Мирру взяли из детдома, но родной не сделали. Опека, а не удочерение, – так это называлось. Потому что в случае удочерения государство не оказывает помощи. За родных детей родители отвечают сами. А опекунским семьям выплачивают пособие, улучшают жилищные условия и дают много других плюшек. И никому не интересно, что ребенок так или иначе осознает себя чужим. Вроде бы и в семье, но при этом ему всячески демонстрируют, что он не родной. Благодаря опеке в восемнадцать лет Мирра получила квартиру, где теперь живет абсолютно одна, ни с кем ее не деля, но когда ей было восемь, она предпочла бы быть родной. Потому что никакая квартира не стоит осознания того, что ты не нужен. Что о тебе заботятся потому, что за это платят. В восемь лет Мирра не могла сформулировать этого, но как любой ребенок, которого дразнят, остро чувствовала.

Она коротко кивнула главреду, ничего не отвечая на его пылкую речь, и вышла за дверь. Какой толк спорить? Нужно ехать домой и собирать вещи. Поезд отправляется уже сегодня, на какой срок затянется командировка – не известно. Нужно как следует подготовиться.

В опенспейсе, как всегда, было шумно, и на нее внимания никто не обратил. Все уже занялись своими повседневными делами, перемежая их бесконечным чаепитием и сплетнями, Мирра была ими забыта. Всеми, кроме Шурочки.

Мирра почти добралась до выхода, когда кто-то схватил ее за локоть, останавливая. С трудом она не вздрогнула, обернулась, увидев перед собой острое лицо коллеги с заговорщицкой ухмылкой.

– Что от тебя хотел главный? – поинтересовалась Шурочка.
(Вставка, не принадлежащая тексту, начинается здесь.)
(** * Absence register (Streamlit CRUD over a pandas DataFrame)

    Shallow embedding of [main.py]: the date arithmetic used by
    [calcular_datas], the record store held in [st.session_state.df_atestados]
    with its operations [add_record], [update_record], [delete_record] and
    [load_data], the cached lookup [pesquisar_cid], the form handlers that
    call them, and the default ordering of the complete table. *)

From Stdlib Require Import ZArith List String Ascii Bool Lia.
From Stdlib Require Import Sorting.Sorted Sorting.Permutation.
From Stdlib Require Import DecimalString.
Import ListNotations.

#[local] Open Scope string_scope.
#[local] Open Scope Z_scope.

(** ** Python exceptions and results *)

Inductive exn : Type :=
  | OverflowError
  | ValueError
  | KeyError.

Inductive result (A : Type) : Type :=
  | Ok (a : A)
  | Raise (e : exn).

Arguments Ok {A} a.
Arguments Raise {A} e.

Definition bind {A B : Type} (r : result A) (k : A -> result B) : result B :=
  match r with
  | Ok a => k a
  | Raise e => Raise e
  end.

Notation "x <- r ;; k" := (bind r (fun x => k))
  (at level 61, r at next level, right associativity).

(** ** [datetime.date] and [datetime.timedelta]

    [calcular_datas] relies on the date arithmetic of Python's [datetime]
    module.  The definitions below follow its reference implementation
    (ordinal conversion through 400/100/4/1 year cycles). *)

Module PyDate.

Record date : Type := mkdate { year : Z; month : Z; day : Z }.

Definition MINYEAR : Z := 1.
Definition MAXYEAR : Z := 9999.
Definition _MAXORDINAL : Z := 3652059.

(** [_DAYS_IN_MONTH] and [_DAYS_BEFORE_MONTH], indexed from 1. *)
Definition _DAYS_IN_MONTH : list Z :=
  [-1; 31; 28; 31; 30; 31; 30; 31; 31; 30; 31; 30; 31].

Definition _DAYS_BEFORE_MONTH : list Z :=
  [-1; 0; 31; 59; 90; 120; 151; 181; 212; 243; 273; 304; 334].

Definition tbl (t : list Z) (i : Z) : Z := nth (Z.to_nat i) t (-1).

Definition _is_leap (y : Z) : bool :=
  (y mod 4 =? 0) && (negb (y mod 100 =? 0) || (y mod 400 =? 0)).

Definition _days_before_year (y : Z) : Z :=
  let y' := y - 1 in
  y' * 365 + y' / 4 - y' / 100 + y' / 400.

Definition _days_in_month (y m : Z) : Z :=
  if (m =? 2) && _is_leap y then 29 else tbl _DAYS_IN_MONTH m.

Definition _days_before_month (y m : Z) : Z :=
  tbl _DAYS_BEFORE_MONTH m + (if (2 <? m) && _is_leap y then 1 else 0).

Definition _ymd2ord (y m d : Z) : Z :=
  _days_before_year y + _days_before_month y m + d.

Definition _DI400Y : Z := 146097.
Definition _DI100Y : Z := 36524.
Definition _DI4Y : Z := 1461.

Definition _ord2ymd (n0 : Z) : date :=
  let n := n0 - 1 in
  let n400 := n / _DI400Y in
  let n := n mod _DI400Y in
  let y := n400 * 400 + 1 in
  let n100 := n / _DI100Y in
  let n := n mod _DI100Y in
  let n4 := n / _DI4Y in
  let n := n mod _DI4Y in
  let n1 := n / 365 in
  let n := n mod 365 in
  let y := y + n100 * 100 + n4 * 4 + n1 in
  if (n1 =? 4) || (n100 =? 4) then mkdate (y - 1) 12 31
  else
    let leapyear := (n1 =? 3) && (negb (n4 =? 24) || (n100 =? 3)) in
    let m := Z.shiftr (n + 50) 5 in
    let preceding :=
      tbl _DAYS_BEFORE_MONTH m + (if (2 <? m) && leapyear then 1 else 0) in
    if n <? preceding then
      let m' := m - 1 in
      let preceding' :=
        preceding
        - (tbl _DAYS_IN_MONTH m' + (if (m' =? 2) && leapyear then 1 else 0)) in
      mkdate y m' (n - preceding' + 1)
    else mkdate y m (n - preceding + 1).

(** The last part of [_ord2ymd] on its own: from the day [n] of the year
    (counted from 0) to month and day.  Used to reason about [_ord2ymd]. *)
Definition locate (leapyear : bool) (y n : Z) : date :=
  let m := Z.shiftr (n + 50) 5 in
  let preceding :=
    tbl _DAYS_BEFORE_MONTH m + (if (2 <? m) && leapyear then 1 else 0) in
  if n <? preceding then
    let m' := m - 1 in
    let preceding' :=
      preceding
      - (tbl _DAYS_IN_MONTH m' + (if (m' =? 2) && leapyear then 1 else 0)) in
    mkdate y m' (n - preceding' + 1)
  else mkdate y m (n - preceding + 1).

(** Leap years by position in the 400-year cycle: year 100*b + 4*c + e + 1. *)
Definition cycle_leap (b c e : Z) : bool :=
  (e =? 3) && (negb (c =? 24) || (b =? 3)).

(** The checks of the [date] constructor ([_check_date_fields]). *)
Definition valid_date (d : date) : bool :=
  (MINYEAR <=? year d) && (year d <=? MAXYEAR)
  && (1 <=? month d) && (month d <=? 12)
  && (1 <=? day d) && (day d <=? _days_in_month (year d) (month d)).

Definition toordinal (d : date) : Z := _ymd2ord (year d) (month d) (day d).
Definition fromordinal (n : Z) : date := _ord2ymd n.

(** [timedelta(days=n)]: the day count is limited to nine digits. *)
Definition timedelta (days : Z) : result Z :=
  if (-999999999 <=? days) && (days <=? 999999999) then Ok days
  else Raise OverflowError.

(** [date.__add__]: the sum must stay between 0001-01-01 and 9999-12-31. *)
Definition date_add (d : date) (days : Z) : result date :=
  let o := toordinal d + days in
  if (0 <? o) && (o <=? _MAXORDINAL) then Ok (fromordinal o)
  else Raise OverflowError.

(** *** Text form: [str(date)], [strftime('%Y-%m-%d')], [strptime] *)

Definition digit (n : Z) : ascii := ascii_of_nat (48 + Z.to_nat n).

Definition digit_val (c : ascii) : option Z :=
  let k := Z.of_nat (nat_of_ascii c) in
  if (48 <=? k) && (k <=? 57) then Some (k - 48) else None.

Definition pad2 (n : Z) : string :=
  String (digit (n / 10 mod 10)) (String (digit (n mod 10)) EmptyString).

Definition pad4 (n : Z) : string :=
  String (digit (n / 1000 mod 10)) (String (digit (n / 100 mod 10)) (pad2 n)).

(** [date.isoformat], which is also [str(date)]: ["%04d-%02d-%02d"]. *)
Definition isoformat (d : date) : string :=
  pad4 (year d) ++ "-" ++ pad2 (month d) ++ "-" ++ pad2 (day d).

(** [d.strftime('%Y-%m-%d')], for the four-digit years of [valid_date]
    written with leading zeros. *)
Definition strftime_Ymd (d : date) : string := isoformat d.

Definition num2 (a b : ascii) : option Z :=
  match digit_val a, digit_val b with
  | Some x, Some y => Some (10 * x + y)
  | _, _ => None
  end.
– Да ничего особенного, – пожала плечами Мирра, снова направляясь к лифту, но Шурочка цепкими пальцами держалась за локоть, а потому посеменила следом.

– Точно? А то к нему какой-то мужик с утра приходил, я подумала, что это тебя касается.
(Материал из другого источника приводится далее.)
(** X11: [clear_indicator_database] empties the table, so that no key
    is stored any more; on a database without the table it raises
    nothing, reports the error and leaves the table missing.  Either
    way its last act is to close the connection. *)
Theorem clear_empties_table (st : state) :
  table (clear_indicator_database st) = (λ _, []) <$> table st
  ∧ (∀ t k, table (clear_indicator_database st) = Some t →
            stored_with k t = 0)
  ∧ (table st = None →
     log (clear_indicator_database st)
     = log st ++ [DbConnected; DbWriteError; DbClosed])
  ∧ last (log (clear_indicator_database st)) = Some DbClosed.
Proof.
  unfold clear_indicator_database. destruct st as [[t|] l]; simpl.
  - split; [done|]. split; [by intros ? ? [= <-]|]. split; [done|].
    by rewrite last_app.
  - split; [done|]. split; [done|]. split; [by rewrite <- app_assoc|].
    by rewrite last_app.
Qed.

(** ** The search mode *)

Section SearchMode.

Variable ucd : char → numeric_type.











End SearchMode.

(** ** main *)

Lemma crawl_without_links s maxpages sort_by rows :
  (crawl_cnki_indicators s maxpages false sort_by).1 = Ok rows →
  Forall (λ r, download_url r = []) rows.
Proof.
  unfold crawl_cnki_indicators.
  destruct (page_loop _ _ _ _ _ _ _) as [o l] eqn:E. simpl. intros ->.
  eapply Forall_impl.
  - eapply page_loop_rows; [|by rewrite E]. constructor.
  - intros r (h & _ & Hs).
    by apply scraped_download_url in Hs as [?|[? _]].
Qed.

Lemma crawl_pages_bound s maxpages g sort_by :
  pages_scraped (crawl_cnki_indicators s maxpages g sort_by).2
  ≤ Z.to_nat maxpages.
Proof.
  unfold crawl_cnki_indicators, range.
  pose proof (page_loop_iterations s g sort_by
                (seq 0 (Z.to_nat maxpages)) new_page [] []) as H.
  cbv zeta in H. rewrite length_seq in H.
  destruct (page_loop _ _ _ _ _ _ _) as [o l]. cbn [snd] in *.
  rewrite pages_scraped_app.
  change (pages_scraped []) with 0 in H.
  change (iterations []) with 0 in H.
  change (pages_scraped [BrowserClosed]) with 0. lia.
Qed.

Lemma column_download_url (bound : list sqlval) r :
  length bound = 7 →
  column 14 (bound ++ row_columns r) = SText (download_url r).
Proof.
  intros H. do 8 (destruct bound as [|? bound]; try discriminate H).
  reflexivity.
Qed.

Section MainFacts.

Variable ucd : char → numeric_type.
Variable web : gmap str pyval → site.

(** What a call of the sink adds, whatever its parameters. *)
Lemma save_adds rows params st t :
  table st = Some t →
  ∃ new,
    table (save_indicators_to_db ucd rows params st).2 = Some (t ++ new)
    ∧ (at_most_once t → at_most_once (t ++ new))
    ∧ Forall (λ rec, ∃ r, r ∈ rows
                ∧ column 14 rec = SText (download_url r)) new.
Proof.
  intros Ht.
  destruct (save_extends ucd rows params st t Ht) as (new & Hnew & Hu).
  exists new. split; [done|]. split; [done|].
  assert (Hnone : table (save_indicators_to_db ucd rows params st).2
                  = Some t → new = []).
  { rewrite Hnew. intros [= E]. apply (f_equal length) in E.
    rewrite length_app in E. destruct new; [done|simpl in E; lia]. }
  destruct (meta_of ucd params) as [meta|e] eqn:Hmeta.
  - destruct (bind_all meta) as [bound|e] eqn:Hb.
    + destruct (save_batch ucd rows params st t meta bound Ht Hmeta Hb)
        as (new' & _ & Hnew' & _ & _ & Hall).
      rewrite Hnew in Hnew'. injection Hnew' as Hnew'.
      apply app_inv_head in Hnew'. subst new'.
      eapply Forall_impl; [exact Hall|]. intros rec (r & Hr & ->).
      exists r. split; [done|]. apply column_download_url.
      rewrite (bind_all_length _ _ Hb). by eapply meta_of_length.
    + rewrite Hnone; [constructor|].
      by eapply save_unbound_table.
  - rewrite Hnone; [constructor|].
    destruct rows as [|r rows]; [done|].
    unfold save_indicators_to_db. by rewrite Hmeta.
Qed.

Lemma save_log_pages rows params st :
  pages_scraped (log (save_indicators_to_db ucd rows params st).2)
  = pages_scraped (log st).
Proof.
  unfold save_indicators_to_db. destruct rows as [|r rows]; [done|].
  destruct (meta_of ucd params) as [meta|e]; cbv zeta.
  - destruct (executemany _ _) as [[t c]|[]];
      cbn [snd emit commit log]; by rewrite !pages_scraped_app, ?Nat.add_0_r.
  - cbn [snd emit log]. by rewrite pages_scraped_app, Nat.add_0_r.
Qed.

Lemma run_task_adds index params st t :
  table st = Some t →
  ∃ new,
    table (run_task ucd web index params st) = Some (t ++ new)
    ∧ (at_most_once t → at_most_once (t ++ new))
    ∧ Forall (λ rec, column 14 rec = SText []) new.
Proof.
  intros Ht.
  assert (Hsame : ∀ st', table st' = Some t →
            ∃ new, table st' = Some (t ++ new)
              ∧ (at_most_once t → at_most_once (t ++ new))
              ∧ Forall (λ rec, column 14 rec = SText []) new).
  { intros st' H. exists []. by rewrite app_nil_r. }
  unfold run_task.
  pose proof (crawl_without_links (web (cleaned_params params)) maxpages
                (get params "sort")) as Hurls.
  fold GET_DOWNLOAD_LINKS in Hurls.
  destruct (crawl_cnki_indicators _ _ _ _) as [[rows|e] crawl_log];
    [|by apply Hsame].
  specialize (Hurls rows eq_refl).
  destruct rows as [|r rows]; [by apply Hsame|].
  match goal with
  | |- context [save_indicators_to_db ucd ?rs params ?s0] =>
      destruct (save_adds rs params s0 t Ht) as (new & Hnew & Hu & Hall);
      destruct (save_indicators_to_db ucd rs params s0) as [[res|e] st']
  end; simpl in Hnew; exists new; (split; [done|split; [done|]]);
    (eapply Forall_impl; [exact Hall|]); intros rec (r' & Hr' & ->);
    rewrite Forall_forall in Hurls; by rewrite (Hurls r' Hr').
Qed.

Lemma run_task_pages index params st :
  pages_scraped (log (run_task ucd web index params st))
  ≤ pages_scraped (log st) + 5.
Proof.
  unfold run_task.
  pose proof (crawl_pages_bound (web (cleaned_params params)) maxpages
                GET_DOWNLOAD_LINKS (get params "sort")) as Hb.
  change (Z.to_nat maxpages) with 5 in Hb.
  destruct (crawl_cnki_indicators _ _ _ _) as [[rows|e] crawl_log];
    cbn [snd] in Hb.
  - destruct rows as [|r rows].
    + cbn [emit log]. rewrite !pages_scraped_app.
      unfold pages_scraped in *. simpl. lia.
    + match goal with
      | |- context [save_indicators_to_db ucd ?rs params ?s0] =>
          pose proof (save_log_pages rs params s0) as Hs;
          destruct (save_indicators_to_db ucd rs params s0) as [[res|e] st']
      end; cbn [snd emit log] in *; rewrite ?pages_scraped_app, Hs;
        rewrite !pages_scraped_app; unfold pages_scraped in *; simpl; lia.
  - cbn [emit log]. rewrite !pages_scraped_app.
    unfold pages_scraped in *. simpl. lia.
Qed.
– Какой мужик? – спросила Мирра раньше, чем успела себя остановить.

– Да черт его знает. Высокий, седой, лет под шестьдесят.

– В черном плаще и шляпе?

Шурочка даже ростом выше стала, когда поняла, что Мирра догадывается, о ком речь, а значит, и она не ошиблась, решив, что мужик к ней имел какое-то отношение.

– Шляпу не видела, а плащ был. Он, видимо, под дождь попал, тот был короткий, но сильный, минут десять всего лило. С плаща тоже прилично лило, весь пол заляпал, Петровна потом всем мозги прополоскала за это.

На Петровну Мирре было плевать. Петровна всем мозги полощет, кто смеет пройти по чисто вымытому полу не в стерильных носках. А вот мужчина заинтересовал. Но если показать Шурочке свою заинтересованность, та в жизни не отстанет.

– А с чего ты взяла, что речь обо мне шла? – пожала плечами Мирра, наконец высвобождаясь из цепкой хватки.

– Так после того, как мужик ушел, главный и велел Нюрке тебя вызвонить. Не просто так же?

Шурочка пытливо заглядывала ей в лицо, ждала ответа, но распахнувшиеся двери лифта позволили Мирре пробормотать что-то невнятное и скрыться от назойливых вопросов.

Захотелось быстрее уехать. Не из здания редакции, а вообще из города. Даже если главред соврал о том, что не знает, кто заказал статью, и заказчиком на самом деле выступал тот странный мужчина, ей все равно хотелось уехать.